Upgrading to Emacs 28.1 on Apple Silicon (M1) Macs

April 10, 2022

This is an update of sorts to my previous Emacs build recipe and late-night Emacs-on-M1 twitter thread.

The Emacs Mac Port has been updated for Emacs 28.1 and here are the steps I used to build and install it on my M1 MacBook Air. Overall the process seems much smoother than the pre-release build experience but as always YMMV.

Install/re-install dependencies

brew reinstall gcc
brew install libgccjit texinfo
brew ln texinfo --force

I'm not sure why it was necessary to reinstall gcc (maybe an architecture issue?), but it seemed to help with a build error in a subsequent step. Also texinfo provides an updated makeinfo which is now no longer optional in the Emacs build process.

Add makeinfo to path

Add this to your shell path (necessary so that the makeinfo provided by texinfo is seen before the older macOS-provided version).


Install/re-install Xcode command-line tools

sudo rm -rf /Library/Developer/CommandLineTools
xcode-select --install

Again, something was wedged in the subsequent build process until I took this step, as recommeded in this GitHub thread.

Clone Emacs

These steps also apply the (optional) multi-tty patch that I've written about before.

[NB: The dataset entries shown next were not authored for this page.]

(* ===== verification/StateBlock.v ===== *)
(** * A block of the state transition and its root

    From the opening of the database to the root that [PrepareCommit]
    returns: the transactions that [EVM.Main] executes and what the contracts
    of the chain do are journalled operations, the calls at the checkpoints
    are those of [BlockCommit], and the sink works them off as they come. *)
From S2P Require Import Prelude Bytes Rlp Crypto ChainConfig Dpos DposRewards Slashing.
From S2P Require Import Uint256 EvmWord EvmBase EvmMemory EvmGas EvmInstr EvmTable EvmRun EvmContracts EvmFrame EvmKeeps StateEvm StateRevert StateKeeps Trie TrieProps StateDb StateDbProps RocksDb TrieSink TrieSinkProps StateTrack BlockCommit StateTransition StateTransitionProps.
Local Open Scope Z_scope.

(** ** Relations on the state under the memory of the contracts *)
Section world.
Context {CR : Crypto} {CS : Type} (R : TransitionState -> TransitionState -> Prop) `{!StateRel R}.
Abbreviation W := (World CS).

Definition on_ts (w w' : W) : Prop := R (fst w) (fst w').

#[export] Instance on_ts_preorder : PreOrder on_ts.
Proof. pose proof (sr_preorder (R := R)). split; [intros w|intros w w' w'']; unfold on_ts; [reflexivity|apply transitivity]. Qed.

Lemma on_state_done {A} (m : M TransitionState A) (w w' : W) a : on_state m w = Done a w' -> m (fst w) = Done a (fst w').
Proof. unfold on_state, zoom. cbn [lget World_state]. destruct (m (fst w)); [by intros [= <- <-]|done..]. Qed.

Lemma on_state_post {A} (m : M TransitionState A) (w : W) (Q : A -> TransitionState -> Prop) :
  post True m (fst w) Q -> post True (on_state m) w (fun a w' => Q a (fst w')).
Proof. unfold post, on_state, zoom. cbn [lget lset World_state]. by destruct (m (fst w)). Qed.

Lemma on_state_within {A} (m : M TransitionState A) : within True R m -> within True on_ts (on_state m).
Proof. intros Hm w. apply (on_state_post m w (fun _ s' => R (fst w) s')), Hm. Qed.

#[export] Instance on_ts_rel : StateRel on_ts.
Proof.
  split.
  - apply _.
  - intros A m Hm. destruct Hm; apply on_state_within, sr_op; constructor.
  - apply on_state_within, sr_snapshot.
  - intros w n w1 w2 E%on_state_done Hr. apply (on_state_post (RevertToSnapshot n) w2 (fun _ s' => R (fst w) s')). by eapply sr_revert.
  - intros addr code n w w' w'' w0 w1 w2 En%on_state_done Es%on_state_done Hs%on_state_done Ei%on_state_done Hr.
    apply (on_state_post (SetCode addr code) w2 (fun _ s' => R (fst w0) s')). by eapply (sr_create addr code n (fst w) (fst w') (fst w'') (fst w0) (fst w1)).
Qed.
End world.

git clone https://bitbucket.org/mituharu/emacs-mac
cd emacs-mac
git checkout emacs-28.1-mac-9.0
autoreconf -i
wget https://gist.github.com/genegoykhman/6effe7fa25696c49d0519af877f5fb42/raw -O multi-tty.patch
git apply multi-tty.patch

Configure and build

./configure \
  --with-native-compilation \
  --with-modules \
  --enable-mac-app \
make install

Confirm your emacsclient is linked to the right place

The above steps will update your /Applications/Emacs.app in place, so if you had emacsclient in a different subdirectory (as I did) you may want to replace any symbolic links to the newly build version at /Applications/Emacs.app/Contents/Resources/bin/emacsclient.

Starting Emacs

If all goes well you should be able to start Emacs and (emacs-version) will report 28.1. The new native-compilation feature will churn through your startup Elisp and probably spew a ton of warnings, but eventually you'll notice that Emacs feels much zippier.

If you don't see any (comp) warnings on first startup you might just want to check that native compilation is working ... (fboundp 'native-compile-async) should return t.